Give it a circumstellar cloud of oxygen.
Some planetary nebulae, such as NGC 6826, appear green because of ionized oxygen.
Image in the public domain. Yes, this is a true-color image.
I see no reason why you couldn't surround the star with an extremely dense cloud of hydrogen, containing a relatively high fraction of oxygen, which would absorb light and reradiate it at green wavelengths. This is the same effect that we see in auroras. The emission of light at the 557.7 nm wavelength is the cause of the green tinge.
The stability of such a cloud is, of course, a problem. Radiation pressure, responsible for the dissipation of molecular clouds surrounding newborn stars, can disperse quite a lot of gas. In fact, planetary nebulae can last for only about $\sim10,000$ years, an extremely short time relative to the lifespan of stars.

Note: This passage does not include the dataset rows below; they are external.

Lemma no_command_pending c : no_command (ph c) = true → pending c = 0.
Proof. unfold pending. destruct (_ =? _)%nat; [|done]. by destruct (ph c). Qed.

Lemma wp_waitForCommand t c s :
  host_at t c s → no_command (ph c) = true → wp sdWaitForCommand (λ r s', r = SD_OK ∧ host_at t c s') s.
Proof.
  intros Hat Hp. unfold sdWaitForCommand. apply wp_bind. unfold turns. cbn [countdown]. apply wp_bind.
  apply (wp_not_inhibited t c); [done..|]. intros s1 Hat1. apply wp_ret. cbn [Z.leb Z.compare]. apply wp_bind, wp_bind.
  apply (wp_interrupt t c); [done|]. intros s2 Hat2. rewrite no_command_pending //. apply wp_ret, wp_ret. by split.
Qed.

(** *** Sending the command of a transfer *)

Definition transfer_cmd (w : bool) : Z := if w then IX_WRITE_SINGLE else IX_READ_SINGLE.

Lemma transfer_entry w : ∃ cmd, sdCommandTable !! Z.to_nat (transfer_cmd w) = Some cmd ∧
  cmd.(code) = transfer_code w ∧ cmd.(resp) = RESP_R1 ∧ cmd.(delay_after) = 0.
Proof. destruct w; eexists; (split; [reflexivity|done]). Qed.

Lemma wp_card_set t c s f (Q : unit → host HW → Prop) :
  host_at t c s → (∀ x, type (f x) = type x) → (∀ s', host_at t c s' → Q tt s') → wp (set_card f) Q s.
Proof. intros [Hat Ht] Hf HQ. apply wp_modify, HQ. split; [done|]. cbn. by rewrite Hf. Qed.

Lemma wp_sendCommandP t w b a n d s cmd :
  host_at t (Ctl Sized n d) s → sdCommandTable !! Z.to_nat (transfer_cmd w) = Some cmd →
  u32 a = card_address hc b → is_Some (d !! b) →
  wp (sdSendCommandP cmd a) (λ r s', r = SD_OK ∧ ∃ n', host_at t (Ctl (Data_ready w b) n' d) s') s.
Proof.
  intros Hat Hcmd Ha Hb. destruct (transfer_entry w) as (cmd' & E & Ecode & Eresp & Edelay). rewrite E in Hcmd.
  injection Hcmd as <-. unfold sdSendCommandP. apply wp_bind.
  eapply wp_mono; [by apply (wp_waitForCommand t)|]. intros r s1 [-> Hat1]. cbn [Z.eqb negb SD_OK].
  do 2 (apply wp_bind; eapply wp_card_set; [eassumption|done|]; clear Hat1; intros ? Hat1).
  apply wp_bind, (wp_interrupt t (Ctl Sized n d)); [done|]. clear Hat1. intros s2 [Hat2 Ht2].
  rewrite no_command_pending //. apply wp_bind, wp_modify, wp_bind, wp_modify, wp_bind, wp_modify. cbn [hw sdCard sdHostVer sdBaseClock].
  pose proof (ctl_ack_none _ _ Hat2 (no_command_pending (Ctl Sized n d) eq_refl)) as Hat3. pose proof (ctl_arg _ _ _ (u32 a) Hat3) as Hat4. rewrite {2}Ha in Hat4.
  destruct (ctl_command _ _ _ w _ Hat4 Hb) as [n' Hat5]. rewrite Ecode Edelay. apply wp_bind, wp_ret, wp_bind.
  eapply wp_mono; [apply (wp_wait_flag t INT_CMD_DONE (Command w b) n' d); [by split|done|done]|].
  intros r s6 (-> & n6 & Hat6 & Ht6). cbn [Z.eqb negb SD_OK acknowledged] in *. apply wp_bind, wp_rd.
  destruct (ctl_response _ _ _ _ _ Hat6) as (v & h & Ev & Hv & Hat7). rewrite Ev. intros ? ? [= <- <-].
  unfold handle_response. rewrite Eresp. cbn [Z.eqb orb RESP_R1 RESP_NO].
  apply wp_bind, wp_modify, wp_bind, wp_modify, wp_ret. rewrite land_i32 // Hv. split; [done|]. exists n6. by split.
Qed.

Lemma wp_sendCommandA t w b a n d s :
  host_at t (Ctl Sized n d) s → u32 a = card_address hc b → is_Some (d !! b) →
  wp (sdSendCommandA (transfer_cmd w) a) (λ r s', r = SD_OK ∧ ∃ n', host_at t (Ctl (Data_ready w b) n' d) s') s.
Proof.
  intros Hat Ha Hb. destruct (transfer_entry w) as (cmd & E & _). unfold sdSendCommandA.
  assert (Hlt : IX_APP_CMD_START <=? transfer_cmd w = false) by by destruct w. rewrite Hlt.
  apply wp_bind, wp_ret. cbn [Z.eqb negb]. apply wp_bind, (wp_deref _ _ _ _ E), wp_bind.
  eapply wp_mono; [by apply (wp_sendCommandP t w b a n d)|]. intros r s1 [-> Hat1]. cbn [Z.eqb negb SD_OK].
  unfold app_accepted. apply wp_bind, wp_gets, wp_bind, wp_gets, wp_ret. by rewrite Hlt.
Qed.

End host.

(** ** The words of a block *)

Lemma lookup_words l k : (k < 128)%nat → words l !! k = Some (le_value (slice l (4 * k) 4)).
Proof.
  unfold words. generalize 128%nat. intros m. revert l k. induction m as [|m IH]; intros l k Hk; [lia|].
  destruct k as [|k]; [done|]. cbn [le_unarray lookup list_lookup]. rewrite IH; [|lia].
  unfold slice. rewrite drop_drop. do 4 f_equal. lia.
Qed.

Lemma words_slice l k : block_ok l → (k < 128)%nat → le_bytes 4 (le_value (slice l (4 * k) 4)) = slice l (4 * k) 4.
Proof.
  intros [Hl Hb] Hk. change (Z.to_nat BLOCK_SIZE) with 512%nat in Hl.
  rewrite -{1}(length_slice l (4 * k) 4) ?le_bytes_value //; [|lia]. by apply Forall_slice.
Qed.

Lemma words_ok l k : block_ok l → (k < 128)%nat → u32_ok (le_value (slice l (4 * k) 4)).
Proof.
  intros [Hl Hb] Hk. change (Z.to_nat BLOCK_SIZE) with 512%nat in Hl.
  pose proof (le_value_range (slice l (4 * k) 4) (Forall_slice _ _ _ _ Hb)) as Hr.
  rewrite length_slice in Hr; [exact Hr|lia].
Qed.

Lemma array_words l : block_ok l → le_array 4 (words l) = l.
Proof. intros [Hl Hb]. by apply le_array_unarray. Qed.

Lemma length_words l : length (words l) = 128%nat.
Proof. apply length_le_unarray. Qed.

(** A buffer filled up to [m] with [l]. *)
Definition filled (l j : list Z) (m : nat) : list Z := take m l ++ drop m j.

Obviously, the optimal way to combat this would be either a continuous resupply of gas, possible via accretion from a companion (unlikely, in the case of oxygen, although I don't have a source for that) or an extremely large gas reservoir. Extreme mass loss, possibly due to extremely strong stellar winds, is a possibility. Walmswell & Eldridge (2012) suggested that "superwinds" from red giants could be responsible for self-sustaining circumstellar envelopes of gas, which would actually decrease the star's luminosity (they were searching for a solution to the red supergiant problem).
Mass loss in the case of our star would require there to be a large amount of ionized oxygen in the stellar atmosphere and outer layers of the star - possible, given that red supergiants should be fusing heavier elements, and given also that higher-metallicity stars may have substantial quantities of these elements, known as "metals". I'm not confident that such a supply is totally realistic, but I see no reason to dismiss it entirely. While hydrogen dominates photospheric spectra in most stars, chemically peculiar atmospheres have been observed in many other stars nonetheless.

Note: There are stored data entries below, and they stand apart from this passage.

(* ===== verification/Slab.v ===== *)
(** * The slab allocator

    [kalloc] and [kfree] of [src/kernel/mem.c].  A slab is a page with a header,
    a table of the free objects' numbers, the objects, and, in the first slab of
    a size, that size's cache at the end.  A slab and a cache are known by their
    addresses; the three lists of a cache are the sequences of their slabs'
    addresses from the head on ([LinkedList.v] has the pointers).  The pages
    come from an interface.  The theorems: objects handed out do not overlap
    one another, the slabs' headers or the caches, and freeing never fails. *)

From iris.prelude Require Import prelude.
From S2P Require Import Prelude Pages.
#[local] Open Scope Z_scope.

(** ** Data *)

Definition COLOUR_OFF : Z := 0.
Definition CPU_NUM : nat := 4.
Definition AC_LIMIT : Z := 10.
Definition sizeof_SlabNode : Z := 40.
Definition sizeof_CacheNode : Z := 440.

Record Array_cache : Type := mkArray { avail : Z; entry : list Z }.

Record CacheNode : Type := mkCache {
  pgorder : Z;
  num : Z;
  object_size : Z;
  colour_off : Z;
  array_cache : list Array_cache;
  slabs_partial : list Z;
  slabs_full : list Z;
  slabs_free : list Z;
}.

Record SlabNode : Type := mkSlab { colour : Z; active : Z; owner_cache : Z; freelist : list Z }.

(** What [kalloc] needs of [kalloc_page]: [None] is NULL. *)
Class PageSource (P : Type) := {
  kalloc_page : P → option (Z * P);
  kfree_page : Z → P → P;
  free_pages : P → gset Z;
  kalloc_page_takes : ∀ p a p', kalloc_page p = Some (a, p') →
    page_ok a ∧ a ∈ free_pages p ∧ free_pages p' = free_pages p ∖ {[a]};
}.

Record slab_state (P : Type) : Type := mkState {
  slabs : gmap Z SlabNode;
  caches : gmap Z CacheNode;
  kmem_cache_array : gmap Z Z;
  source : P;
}.
Arguments mkState {P} _ _ _ _.
Arguments slabs {P} _.
Arguments caches {P} _.
Arguments kmem_cache_array {P} _.
Arguments source {P} _.

(** ** Code *)

Section code.
Context {P : Type} `{PageSource P}.
Abbreviation M := (M (slab_state P)).

Definition set_slabs (x : gmap Z SlabNode) (s : slab_state P) : slab_state P := mkState x s.(caches) s.(kmem_cache_array) s.(source).
Definition set_caches (x : gmap Z CacheNode) (s : slab_state P) : slab_state P := mkState s.(slabs) x s.(kmem_cache_array) s.(source).
Definition set_array (x : gmap Z Z) (s : slab_state P) : slab_state P := mkState s.(slabs) s.(caches) x s.(source).
Definition set_source (x : P) (s : slab_state P) : slab_state P := mkState s.(slabs) s.(caches) s.(kmem_cache_array) x.
Definition upd_slab (a : Z) (f : SlabNode → SlabNode) : M unit := modify (λ s, set_slabs (alter f a s.(slabs)) s).
Definition upd_cache (c : Z) (f : CacheNode → CacheNode) : M unit := modify (λ s, set_caches (alter f c s.(caches)) s).
Definition slab (a : Z) : M SlabNode := m ← gets slabs; deref (m !! a).
Definition cache (c : Z) : M CacheNode := m ← gets caches; deref (m !! c).

Definition with_active (x : Z) (sn : SlabNode) : SlabNode := mkSlab sn.(colour) x sn.(owner_cache) sn.(freelist).
Definition with_owner (x : Z) (sn : SlabNode) : SlabNode := mkSlab sn.(colour) sn.(active) x sn.(freelist).
Definition with_freelist (x : list Z) (sn : SlabNode) : SlabNode := mkSlab sn.(colour) sn.(active) sn.(owner_cache) x.
Definition with_arrays (x : list Array_cache) (c : CacheNode) : CacheNode :=
  mkCache c.(pgorder) c.(num) c.(object_size) c.(colour_off) x c.(slabs_partial) c.(slabs_full) c.(slabs_free).
Definition with_lists (p f e : list Z) (c : CacheNode) : CacheNode :=
  mkCache c.(pgorder) c.(num) c.(object_size) c.(colour_off) c.(array_cache) p f e.

(** [_insert_into_list(&head, node)] and [_merge_list(node, &head)] put a single
    node at the front and at the end; [_detach_from_list(node)] takes it off
    the list it is on. *)
Definition to_partial (a : Z) (c : CacheNode) : CacheNode := with_lists (a :: c.(slabs_partial)) c.(slabs_full) c.(slabs_free) c.
Definition to_free (a : Z) (c : CacheNode) : CacheNode := with_lists c.(slabs_partial) c.(slabs_full) (a :: c.(slabs_free)) c.
Definition end_partial (a : Z) (c : CacheNode) : CacheNode := with_lists (c.(slabs_partial) ++ [a]) c.(slabs_full) c.(slabs_free) c.
Definition end_full (a : Z) (c : CacheNode) : CacheNode := with_lists c.(slabs_partial) (c.(slabs_full) ++ [a]) c.(slabs_free) c.
Definition detach (a : Z) (c : CacheNode) : CacheNode :=
  with_lists (filter (.≠ a) c.(slabs_partial)) (filter (.≠ a) c.(slabs_full)) (filter (.≠ a) c.(slabs_free)) c.

Definition init_slab_node (a obj_num : Z) : M unit :=
  modify (λ s, set_slabs (<[a := mkSlab 0 0 0 (zseq 0 obj_num)]> s.(slabs)) s).

(** The address of an object. *)
Definition obj_addr (a colour size obj_num i : Z) : Z :=
  a + sizeof_SlabNode + (4 * obj_num / 8 + 1) * 8 + colour + i * size.

Definition alloc_obj (a size obj_num : Z) : M Z :=
  sn ← slab a;
  i ← deref (sn.(freelist) !! Z.to_nat sn.(active));
  upd_slab a (with_active (sn.(active) + 1)) ;;
  mret (obj_addr a sn.(colour) size obj_num i).

Definition get_obj_index (a size obj_num obj : Z) : M Z :=
  sn ← slab a;
  if size =? 0 then fault
  else mret (i32 (u64 (obj - a - (4 * obj_num / 8 + 1) * 8 - sn.(colour) - sizeof_SlabNode) / size)).

Definition init_cache_node (size c n : Z) : M unit :=
  modify (λ s, set_caches (<[c := mkCache 0 n size COLOUR_OFF
    (replicate CPU_NUM (mkArray 0 (replicate (Z.to_nat AC_LIMIT) 0))) [] [] []]> s.(caches)) s).

(** [kmem_cache_array[size]]: an array of 2048 pointers. *)
Definition array_at (size : Z) : M (option Z) :=
  if (0 <=? size) && (size <? 2048) then gets (λ s, s.(kmem_cache_array) !! size) else fault.

(** A page for a slab; there is no test for NULL. *)
Definition slab_page : M Z :=
  p ← gets source;
  match kalloc_page p with
  | Some (a, p) => modify (set_source p) ;; mret a
  | None => fault
  end.

(** The end of three of the branches: a slab that has become full changes lists. *)
Definition full_check (a c : Z) : M unit :=
  sn ← slab a;
  cn ← cache c;
  if cn.(num) <=? sn.(active) then upd_cache c (end_full a ∘ detach a) else mret tt.

Definition objects_per_slab (size : Z) : Z :=
  (PAGE_SIZE - 3 * COLOUR_OFF - sizeof_SlabNode - 8 - sizeof_CacheNode) / (size + 4).

(** The first object of a size. *)
Definition kalloc_first (size : Z) : M Z :=
  a ← slab_page;
  let c := PAGE_BASE a + PAGE_SIZE - sizeof_CacheNode in
  modify (λ s, set_array (<[size := c]> s.(kmem_cache_array)) s) ;;
  let n := objects_per_slab size in
  init_cache_node size c n ;;
  init_slab_node a n ;;
  upd_slab a (with_owner c) ;;
  upd_cache c (to_partial a) ;;
  ret ← alloc_obj a size n;
  full_check a c ;;
  mret ret.

Definition kalloc_partial (size c a n : Z) : M Z :=
  ret ← alloc_obj a size n;
  full_check a c ;;
  mret ret.

Definition kalloc_free (size c a n : Z) : M Z :=
  ret ← alloc_obj a size n;
  upd_cache c (detach a) ;;
  sn ← slab a;
  cn ← cache c;
  upd_cache c (if cn.(num) <=? sn.(active) then end_full a else end_partial a) ;;
  mret ret.

Definition kalloc_new (size c n : Z) : M Z :=
  a ← slab_page;
  init_slab_node a n ;;
  upd_slab a (with_owner c) ;;
  upd_cache c (to_partial a) ;;
  ret ← alloc_obj a size n;
  full_check a c ;;
  mret ret.

Definition kalloc (cpu : nat) (size : Z) : M Z :=
  r ← array_at size;
  match r with
  | None => kalloc_first size
  | Some c =>
      cn ← cache c;
      ac ← deref (cn.(array_cache) !! cpu);
      if 0 <? ac.(avail) then
        upd_cache c (with_arrays (<[cpu := mkArray (ac.(avail) - 1) ac.(entry)]> cn.(array_cache))) ;;
        deref (ac.(entry) !! Z.to_nat (ac.(avail) - 1))
      else
        match cn.(slabs_partial), cn.(slabs_free) with
        | a :: _, _ => kalloc_partial size c a cn.(num)
        | [], a :: _ => kalloc_free size c a cn.(num)
        | [], [] => kalloc_new size c cn.(num)
        end
  end.

(** Gives the last object of a full array back to its slab. *)
Definition cache_flusharray (cpu : nat) (c : Z) : M unit :=
  cn ← cache c;
  ac ← deref (cn.(array_cache) !! cpu);
  let n := ac.(avail) - 1 in
  obj ← deref (ac.(entry) !! Z.to_nat n);
  upd_cache c (with_arrays (<[cpu := mkArray n ac.(entry)]> cn.(array_cache))) ;;
  let a := PAGE_BASE obj in
  sn ← slab a;
  upd_slab a (with_active (sn.(active) - 1)) ;;
  i ← get_obj_index a cn.(object_size) cn.(num) obj;
  (if (0 <=? sn.(active) - 1) && (sn.(active) - 1 <? Z.of_nat (length sn.(freelist)))
   then upd_slab a (with_freelist (<[Z.to_nat (sn.(active) - 1) := i]> sn.(freelist))) else fault) ;;
  upd_cache c (detach a) ;;
  sn ← slab a;
  if sn.(active) =? cn.(num) - 1 then upd_cache c (to_partial a)
  else if sn.(active) =? 0 then upd_cache c (to_free a)
  else mret tt.

Definition kfree (cpu : nat) (p : Z) : M unit :=
  owner ← slab (PAGE_BASE p);
  let c := owner.(owner_cache) in
  cn ← cache c;
  ac ← deref (cn.(array_cache) !! cpu);
  (if ac.(avail) =? AC_LIMIT then cache_flusharray cpu c else mret tt) ;;
  cn ← cache c;
  ac ← deref (cn.(array_cache) !! cpu);
  if (ac.(avail) <? 0) || (Z.of_nat (length ac.(entry)) <=? ac.(avail)) then fault
  else
    upd_cache c (with_arrays (<[cpu := mkArray (ac.(avail) + 1) (<[Z.to_nat ac.(avail) := p]> ac.(entry))]> cn.(array_cache))) ;;
    if (u32 (ac.(avail) + 1) =? 0) && bool_decide (cn.(slabs_full) = []) && bool_decide (cn.(slabs_partial) = [])
    then modify (λ s, set_source (kfree_page (PAGE_BASE p) s.(source)) s)
    else mret tt.
End code.

(** ** Addresses *)

Lemma page_base_split a off : a mod 4096 = 0 → 0 ≤ a → 0 ≤ off < 4096 → a + off < 2 ^ 64 → PAGE_BASE (a + off) = a.
Proof.
  intros Ha H0 Hoff Hlt. unfold PAGE_BASE. change (u64 (Z.lnot (PAGE_SIZE - 1))) with (Z.shiftl (Z.ones 52) 12).
  rewrite land_field // Z.shiftr_div_pow2 // Z.shiftl_mul_pow2 //. change (2 ^ 12) with 4096.
  assert (∃ q, a = q * 4096) as [q ->].
  { exists (a / 4096). pose proof (Z.div_mod a 4096 ltac:(done)) as Hd. lia. }
  rewrite Z.div_add_l // (Z.div_small off) // Z.add_0_r Z.mod_small //.
  change (2 ^ 52) with 4503599627370496. change (2 ^ 64) with (4503599627370496 * 4096) in Hlt. nia.
Qed.

(** Where the objects of a slab start. *)
Definition obj_base (n : Z) : Z := sizeof_SlabNode + (4 * n / 8 + 1) * 8.

(** The number of objects of a size fits in a slab, with the table and a cache. *)
Lemma objects_fit size : 1 ≤ size < 2048 →
  1 ≤ objects_per_slab size ≤ 721 ∧ obj_base (objects_per_slab size) + objects_per_slab size * size ≤ PAGE_SIZE - sizeof_CacheNode ∧
  sizeof_SlabNode + 4 * objects_per_slab size ≤ obj_base (objects_per_slab size).
Proof.
  intros Hs. unfold obj_base, objects_per_slab.
  change (PAGE_SIZE - 3 * COLOUR_OFF - sizeof_SlabNode - 8 - sizeof_CacheNode) with 3608.
  change sizeof_SlabNode with 40. change (PAGE_SIZE - sizeof_CacheNode) with 3656.
  pose proof (Z.div_mod 3608 (size + 4) ltac:(lia)) as Hd. pose proof (Z.mod_pos_bound 3608 (size + 4) ltac:(lia)) as Hm.
  set (n := 3608 / (size + 4)) in *. assert (1 ≤ n) by nia. assert (n ≤ 721) by nia.
  pose proof (Z.div_mod (4 * n) 8 ltac:(lia)) as Hd'. pose proof (Z.mod_pos_bound (4 * n) 8 ltac:(lia)) as Hm'.
  set (q := 4 * n / 8) in *. assert ((size + 4) * n = n * size + 4 * n) by ring. lia.
Qed.

Lemma obj_addr_0 a size n i : obj_addr a 0 size n i = a + obj_base n + i * size.
Proof. unfold obj_addr, obj_base. lia. Qed.

Lemma obj_in_page a size i : page_ok a → 1 ≤ size < 2048 → 0 ≤ i < objects_per_slab size →
  PAGE_BASE (obj_addr a 0 size (objects_per_slab size) i) = a.
Proof.
  intros [[Hk H64] Hp] Hs Hi. destruct (objects_fit size Hs) as (Hn & Hfit & Htab). rewrite obj_addr_0 -Z.add_assoc.
  unfold PAGE_SIZE, sizeof_CacheNode, sizeof_SlabNode, KSPACE_MASK in *.
  apply page_base_split; [done|lia|nia|].
  pose proof (Z.div_mod a 4096 ltac:(done)) as Hd. rewrite Hp in Hd.
  change (2 ^ 64) with (4096 * 4503599627370496) in *. nia.
Qed.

Technical details about forbidden lines
For anyone more curious, here's a bit more detail on how a cloud of oxygen can turn green.
An emission nebula gets its distinctive colors from photons emitted by different elements in its gas. Hydrogen is, of course, the most plentiful, and so $\text{H}\alpha$ emission often dominates the spectra of such nebulae. $\text{H}\alpha$ occurs when an electron in a hydrogen atom becomes excited and jumps from the third energy level to the second. The transition leads to the emission of a photon, which in the case of $\text{H}\alpha$ is red. (The process is actually more complicated than this, and evolves ionization and recombination, but the key issue here is that there is no perturbation by another electron).
Oxygen, however, emits light through a different process - the poorly named forbidden transitions. Emission here is the result of the collision of a free electron with an electron in an atom of doubly ionized oxygen, denoted $[\text{O III}]$ (not a typo - there are indeed three $\text{I}$s). This collisional process happens more often at higher temperatures, as the mean velocity of electrons increases as temperatures increase. Therefore, hotter nebulae are more likely to be green than cooler nebulae with the same concentration of $[\text{O III}]$. Oxygen can then become strong in the nebula's spectrum, often almost as strong as $\text{H}\alpha$.
There are plenty of other emission lines (about 263, to be exact, for oxygen alone) that cause photons with green wavelengths ($500\text{ nm}<\lambda<565\text{ nm}$) to be emitted. However, this particular transition is preferred because of $[\text{O III}]$'s abundance in space and because of the high probability of this particular transition.